Using the records below, give again exactly the lines from the line that contains "Lemma Accepted_expected w" through the line that contains "(elems & ks", both ends included, and only those.
(Exercise inputs begins)
(** X6: a check created with a [createdAt] later than that of every
    stored check of its vehicle is listed first for that vehicle, ahead of
    what was listed before. *)
Theorem createCheck_listed_first uuid now (d : CreateCheckData) (tnow : Z) (w : World) :
  write_fault w = false →
  Date_getTime now = Some tnow →
  (∀ c, c ∈ stored w → check_vehicleId c = vehicleId d →
        ∃ t, time c = Some t ∧ (t < tnow)%Z) →
  ∃ c w' before,
    createCheck uuid now d w = (Ok c, w') ∧
    getChecks Date_getTime {| filter_vehicleId := vehicleId d; filter_hasIssue := None |} w
      = (Ok before, w) ∧
    getChecks Date_getTime {| filter_vehicleId := vehicleId d; filter_hasIssue := None |} w'
      = (Ok (c :: before), w').
Proof.
  intros Hw Hnow Hnewer.
  destruct (createCheck_ok uuid now d w Hw) as (c & Hrun & _ & Hat & Hvid & _).
  match type of Hrun with _ = (_, ?x) => set (w' := x) in * end.
  assert (stored w' = stored w ++ [c]) as Hstored by done.
  exists c, w'; eexists. split; [exact Hrun|]. split; [apply getChecks_eq|].
  rewrite getChecks_eq, Hstored. unfold narrow; simpl.
  rewrite filter_app, filter_cons_True, filter_nil by done.
  rewrite (sort_app_newest _ c tnow); [done|by rewrite Hat|].
  apply Forall_forall. intros x [Hx Hin]%list_elem_of_filter. by apply Hnewer.
Qed.

(** X7: creating a check changes no listing that the new check does not
    belong to: another vehicle's, or the one with the other [hasIssue]. *)
Theorem createCheck_other_listings uuid now (d : CreateCheckData)
    (filters : CheckFilters) (w w' : World) (c : Check) :
  createCheck uuid now d w = (Ok c, w') →
  ¬ matches filters c →
  ∃ l,
    getChecks Date_getTime filters w = (Ok l, w) ∧
    getChecks Date_getTime filters w' = (Ok l, w').
Proof.
  intros (_ & Hstored & _)%createCheck_inv Hno.
  eexists. split; [apply getChecks_eq|].
  rewrite getChecks_eq, !narrow_matches, Hstored.
  by rewrite filter_app, filter_cons_False, filter_nil, app_nil_r.
Qed.

(** X8: after a delete that returned true, every listing is the listing
    from before with the checks of that id struck out, the rest in the
    same order. *)
Theorem deleteCheck_other_listings (id : string) (filters : CheckFilters) (w w' : World) :
  deleteCheck id w = (Ok true, w') →
  dated Date_getTime (stored w) →
  ∃ before,
    getChecks Date_getTime filters w = (Ok before, w) ∧
    getChecks Date_getTime filters w' =
      (Ok (filter (λ c, check_id c ≠ id) before), w').
Proof.
  intros Hstored%deleteCheck_true_inv Hd.
  eexists. split; [apply getChecks_eq|].
  rewrite getChecks_eq, !narrow_matches, Hstored. do 2 f_equal.
  rewrite filter_sort.
  - f_equal. rewrite !list_filter_filter. apply list_filter_iff. tauto.
  - apply Forall_forall. intros c [_ Hc]%list_elem_of_filter.
    unfold dated in Hd. rewrite Forall_forall in Hd. by apply Hd.
Qed.

End listing.

(** ** The vehicle service *)

(** X9: [getVehicleById] finds a vehicle exactly when [checkVehicleExists]
    says the id exists; the vehicle found has that id and is one of
    [getAllVehicles]; none of the three raises, and on a vehicles file that
    cannot be read they answer as for no vehicles at all. *)
Theorem getVehicleById_checkVehicleExists (id : string) (w : World) :
  ∃ all found known,
    getAllVehicles w = Ok all ∧
    getVehicleById w id = Ok found ∧
    checkVehicleExists w id = Ok known ∧
    (known = true ↔ is_Some found) ∧
    (∀ v, found = Some v → vehicle_id v = id ∧ v ∈ all) ∧
    (vehicles_file w = None → all = [] ∧ found = None ∧ known = false).
Proof.
  exists (default [] (vehicles_file w)).
  exists (find (λ v, String.eqb (vehicle_id v) id) (default [] (vehicles_file w))).
  exists (known_vehicle w id).
  assert (readVehicles w = Ok (default [] (vehicles_file w))) as Hread
    by (unfold readVehicles; by destruct (vehicles_file w)).
  split_and!.
  - done.
  - unfold getVehicleById. by rewrite Hread.
  - apply vehicleExists_known.
  - unfold known_vehicle. rewrite existsb_exists. split.
    + intros (v & Hin & Hv).
      destruct (find _ _) eqn:Hfind; [done|].
      by rewrite (find_none _ _ Hfind v Hin) in Hv.
    + intros [v Hfind]. apply find_some in Hfind. eauto.
  - intros v [Hin Hv]%find_some. split; [by apply String.eqb_eq|].
    by apply list_elem_of_In.
  - intros Hfile. unfold known_vehicle. by rewrite Hfile.
Qed.

(** ** What the validator accepts *)

Lemma known_vehicle_iff w id :
  known_vehicle w id = true ↔
  ∃ v, v ∈ default [] (vehicles_file w) ∧ vehicle_id v = id.
Proof.
  unfold known_vehicle. rewrite existsb_exists.
  split; intros (v & Hin & Hv); exists v.
  - by rewrite list_elem_of_In, <- String.eqb_eq.
  - by rewrite <- list_elem_of_In, String.eqb_eq.
Qed.

Lemma valid_key_truthy k : k ∈ VALID_KEYS → truthy (VStr k) = true.
Proof. unfold VALID_KEYS. set_unfold. intros Hk. by destruct_or!; subst. Qed.

Lemma valid_status_truthy st : st ∈ VALID_STATUSES → truthy (VStr st) = true.
Proof. unfold VALID_STATUSES. set_unfold. intros Hk. by destruct_or!; subst. Qed.

Lemma valid_item_inv item :
  valid_item item = true →
  ∃ k st, get item "key" = Ok (VStr k) ∧ k ∈ VALID_KEYS ∧
          get item "status" = Ok (VStr st) ∧ st ∈ VALID_STATUSES.
Proof.
  unfold valid_item, counted.
  intros [[[_ Hk]%andb_true_iff _]%andb_true_iff Hst]%andb_true_iff.
  apply includes_inv in Hk as (k & Hk & Hkin).
  apply includes_inv in Hst as (st & Hst & Hstin).
  exists k, st. unfold field_of in Hk, Hst.
  destruct item; simplify_eq/=. by rewrite Hk, Hst.
Qed.

Lemma valid_item_intro item k st :
  get item "key" = Ok (VStr k) → k ∈ VALID_KEYS →
  get item "status" = Ok (VStr st) → st ∈ VALID_STATUSES →
  valid_item item = true.
Proof.
  intros Hk%get_Ok_field_of Hkin Hst%get_Ok_field_of Hstin.
  unfold valid_item, counted. rewrite Hk, Hst.
  by rewrite valid_key_truthy, valid_status_truthy, !includes_intro.
Qed.

Lemma items_errors_from_nil index elems :
  items_errors_from index elems = [] → forallb valid_item elems = true.
Proof.
  revert index. induction elems as [|item rest IH]; intros index; simpl; [done|].
  intros [Hitem Hrest]%app_eq_nil. rewrite (IH _ Hrest), andb_true_r.
  apply app_eq_nil in Hitem as [Hk Hst].
  unfold key_errors in Hk. unfold status_errors in Hst.
  unfold valid_item, counted.
  destruct (truthy (field_of item "key")); [|done].
  destruct (includes VALID_KEYS (field_of item "key")); [|done].
  destruct (truthy (field_of item "status")); [|done].
  by destruct (includes VALID_STATUSES (field_of item "status")).
Qed.

Lemma missing_errors_nil required (keys : gset string) :
  missing_errors required keys = [] ↔ ∀ k, k ∈ required → k ∈ keys.
Proof.
  unfold missing_errors. split.
  - intros Hnil%fmap_nil_inv k Hk. destruct (decide (k ∈ keys)) as [|Hout]; [done|].
    by destruct (filter_nil_not_elem_of (λ k, k ∉ keys) required k Hnil Hout).
  - intros Hall. induction required as [|k rest IH]; [done|].
    rewrite filter_cons_False; [|by intros []; apply Hall; left].
    apply IH. intros k' Hk'. apply Hall. by right.
Qed.

Lemma covers_all_keys_collected elems :
  forallb valid_item elems = true →
  (covers_all_keys elems = true ↔ ∀ k, k ∈ VALID_KEYS → k ∈ collected elems ∅).
Proof.
  intros Hvalid. unfold covers_all_keys. rewrite forallb_forall. split.
  - intros Hc k Hk%list_elem_of_In. specialize (Hc k Hk).
    apply existsb_exists in Hc as (item & Hin & Heq).
    apply elem_of_collected. right. exists item.
    rewrite forallb_forall in Hvalid. specialize (Hvalid item Hin).
    split_and!; [by apply list_elem_of_In| |].
    + unfold valid_item in Hvalid. by do 2 (apply andb_true_iff in Hvalid as [Hvalid _]).
    + destruct (field_of item "key"); try done. by apply String.eqb_eq in Heq as ->.
  - intros Hall k Hk%list_elem_of_In. specialize (Hall k Hk).
    apply elem_of_collected in Hall as [Hin|(item & Hin & _ & Hkey)];
      [by apply not_elem_of_empty in Hin|].
    apply existsb_exists. exists item. split; [by apply list_elem_of_In|].
    rewrite Hkey. apply String.eqb_refl.
Qed.

Lemma VALID_KEYS_NoDup : NoDup VALID_KEYS.
Proof. apply (bool_decide_unpack (NoDup VALID_KEYS)). by vm_compute. Qed.

(** Five valid items that cover the keys have each key once. *)
Lemma valid_items_keys elems :
  length elems = 5 → forallb valid_item elems = true → covers_all_keys elems = true →
  Forall2 (λ item k, get item "key" = Ok (VStr k)) elems (key_string <$> elems) ∧
  key_string <$> elems ≡ₚ VALID_KEYS.
Proof.
  intros Hlen Hvalid Hcovers. split.
  - apply Forall2_fmap_r, Forall_Forall2_diag, Forall_forall.
    intros item Hin%list_elem_of_In. rewrite forallb_forall in Hvalid.
    destruct (valid_item_inv item (Hvalid _ Hin)) as (k & st & Hk & _).
    unfold compose, key_string. by rewrite (get_Ok_field_of _ _ _ Hk).
  - symmetry. apply submseteq_length_Permutation.
    + apply NoDup_submseteq; [apply VALID_KEYS_NoDup|].
      intros k Hk%list_elem_of_In. unfold covers_all_keys in Hcovers.
      rewrite forallb_forall in Hcovers.
      apply (Hcovers k), existsb_exists in Hk as (item & Hin%list_elem_of_In & Heq).
      apply list_elem_of_fmap. exists item. split; [|done].
      unfold key_string. destruct (field_of item "key"); try done.
      by apply String.eqb_eq in Heq.
    + by rewrite length_fmap, Hlen.
Qed.

Lemma Accepted_expected w body :
  Accepted w body → dereferenceable body = true ∧ expected_errors w body = [].
Proof.
  intros ((id & Hid & Hne & Hknown%known_vehicle_iff) & (n & Hkm & Hpos) &
          (elems & ks & Hitems & Hkeys & Hperm & Hst) & Hnote).
  assert (Forall (λ item, valid_item item = true) elems) as Hvalid.
  { apply Forall_forall. intros item Hin.
    apply list_elem_of_lookup in Hin as [i Hi].
    destruct (Forall2_lookup_l _ _ _ _ _ Hkeys Hi) as (k & Hk & Hkey).
    rewrite Forall_forall in Hst.
    destruct (Hst item) as (st & Hstatus & Hstin); [by eapply list_elem_of_lookup_2|].
    eapply valid_item_intro; [done| |done..].
    rewrite <- Hperm. by eapply list_elem_of_lookup_2. }
  assert (forallb valid_item elems = true) as Hvalidb.
  { apply forallb_forall. intros item Hin%list_elem_of_In.
    rewrite Forall_forall in Hvalid. by apply Hvalid. }
  assert (covers_all_keys elems = true) as Hcovers.
  { apply forallb_forall. intros k Hk%list_elem_of_In.
    rewrite <- Hperm in Hk. apply list_elem_of_lookup in Hk as [i Hi].
    destruct (Forall2_lookup_r _ _ _ _ _ Hkeys Hi) as (item & Hitem & Hkey).
    apply existsb_exists. exists item.
    split; [by eapply list_elem_of_In, list_elem_of_lookup_2|].
    rewrite (get_Ok_field_of _ _ _ Hkey). apply String.eqb_refl. }
  assert (length elems = 5) as Hlen.
  { by rewrite (Forall2_length _ _ _ Hkeys), Hperm. }
  split.
  - eapply get_items_dereferenceable; [done|].
    eapply Forall_impl; [exact Hvalid|]. intros item Hitem. by destruct item.
  - unfold expected_errors.
    rewrite (get_Ok_field_of _ _ _ Hid), (get_Ok_field_of _ _ _ Hkm),
      (get_Ok_field_of _ _ _ Hitems).
    unfold vehicleId_errors, odometerKm_errors, items_errors. simpl.
    apply String.eqb_neq in Hne. rewrite Hne, Hknown, Hpos, Hlen. simpl.
    rewrite valid_items_no_errors, valid_items_collected by done.
    destruct Hnote as [Hnote|[Hnote|(text & Hnote & Htext)]];
      rewrite (get_Ok_field_of _ _ _ Hnote); simpl; [done..|].
    by rewrite (proj2 (Nat.ltb_ge _ _) Htext).
Qed.
(** X4.  [update] changes at most the one row with the key, and only when
    the caller owns it: on a table with distinct keys, every other row and
    the profiles are as they were; the changed row keeps its [user_id],
    gains no attribute and changes in the keys of the update only.  When
    no owned row has the key, the answer is [None] and the session is
    untouched, no commit being attempted. *)
Theorem update_changes_own_row (obj_id : colval) (update_data : list (string * colval))
    (user_id : string) (db : Session) :
  NoDup (row_id <$> class_upgrades db) ->
  let run := Class_upgradesService.update obj_id update_data user_id db in
  profiles (snd run) = profiles db /\
  Forall2 (fun row row' =>
             row' = row \/
             (id_is obj_id row = true /\ owned_by user_id row = true /\
              row' !! "user_id" = row !! "user_id" /\ dom row' = dom row /\
              forall name, name ∉ keys update_data -> row' !! name = row !! name))
          (class_upgrades db) (class_upgrades (snd run)) /\
  (fst run = Ok None -> snd run = db) /\
  (Class_upgradesService.get_by_id db obj_id user_id = Ok None -> run = (Ok None, db)).
Proof.
  intros Hnd. cbn zeta. unfold Class_upgradesService.update, update.
  unfold Class_upgradesService.get_by_id.
  destruct (get_by_id Models.Class_upgrades db obj_id user_id) as [[o|]|e] eqn:Eget.
  2,3: (split; [reflexivity|]; split; [apply unchanged_frame|]; split; [reflexivity|];
        intros H; (reflexivity || discriminate H)).
  apply get_by_id_Some in Eget as (Hin & Hid & Hown). simpl in Hin.
  unfold mbind, io_mbind, io_bind, commit, mret, io_mret, io_ret.
  destruct (fails_at 0 db).
  { split; [reflexivity|]. split; [apply unchanged_frame|].
    split; intros H; discriminate H. }
  simpl. split; [reflexivity|]. split; [|split; intros H; discriminate H].
  unfold flush. apply Forall2_fmap_r, Forall_Forall2_diag, Forall_forall. intros row Hrow.
  destruct (id_is obj_id row) eqn:E; simpl; rewrite E; [|left; reflexivity].
  right. assert (row = o) as -> by (apply (id_is_same_row (class_upgrades db) obj_id); assumption).
  split; [reflexivity|]. split; [exact Hown|].
  split; [apply assign_user_id|]. split; [apply assign_dom|].
  intros name Hname. apply assign_other, Hname.
Qed.

Lemma update_changes_own_row_witness :
  let run := Class_upgradesService.update (CInt 1) [("status", CStr "active")] "u2"
               sample_db_pending in
  profiles (snd run) = profiles sample_db_pending /\
  Forall2 (fun row row' =>
             row' = row \/
             (id_is (CInt 1) row = true /\ owned_by "u2" row = true /\
              row' !! "user_id" = row !! "user_id" /\ dom row' = dom row /\
              forall name, name ∉ keys [("status", CStr "active")] ->
                row' !! name = row !! name))
          (class_upgrades sample_db_pending) (class_upgrades (snd run)) /\
  (fst run = Ok None -> snd run = sample_db_pending) /\
  (Class_upgradesService.get_by_id sample_db_pending (CInt 1) "u2" = Ok None ->
   run = (Ok None, sample_db_pending)).
Proof.
  apply (update_changes_own_row (CInt 1) [("status", CStr "active")] "u2" sample_db_pending).
  simpl. apply NoDup_singleton.
Defined.
(* ===== verification/_CoqProject ===== *)
-Q . S2P
Prelude.v
Rng.v
Quorum.v
Membership.v
Types.v
Node.v
MembershipProtocol.v
SnapshotTransfer.v
Replication.v
Election.v
Step.v
LogFacts.v
MembershipFacts.v
History.v
Effects.v
Invariant.v
CommitPath.v
SendPath.v
LeaderPath.v
ElectionPath.v
FollowerPath.v
SnapshotPath.v
StepSafe.v
SnapshotFlow.v
Recovery.v
SimInvariants.v
Sim.v
SimSafe.v
Guarantees.v
ReplicationRules.v
Store.v
Bloom.v
Codec.v
Merge.v
Table.v
TableFacts.v
Disk.v
Lsm.v
LsmView.v
LsmSafe.v
LsmRefine.v
ShardTypes.v
Topology.v
Controller.v
ControllerInv.v
ControllerSafe.v
ControllerGuarantees.v
ControllerTheorems.v
ShardData.v
ShardDataInv.v
ShardSteps.v
ShardGuarantees.v
ShardMachine.v
Service.v
Handoff.v
HandoffEvidence.v
HandoffSlots.v
HandoffData.v
HandoffController.v
HandoffTheorems.v
HandoffMarks.v
Coordinator.v
HandoffProgress.v
Application.v
ApplicationFacts.v
ApplicationSafe.v
ApplicationLog.v
SnapshotImage.v
AppliedStore.v
AppliedFacts.v
AppliedGroup.v
Storage.v
StorageFacts.v
StorageRecovery.v
StorageAppend.v
StorageSafe.v
StoreWitnesses.v
ShardWitnesses.v
Witnesses.v
KvWitnesses.v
(Exercise inputs ends)
**Solution for this task**
Lemma Accepted_expected w body :
  Accepted w body → dereferenceable body = true ∧ expected_errors w body = [].
Proof.
  intros ((id & Hid & Hne & Hknown%known_vehicle_iff) & (n & Hkm & Hpos) &
          (elems & ks & Hitems & Hkeys & Hperm & Hst) & Hnote).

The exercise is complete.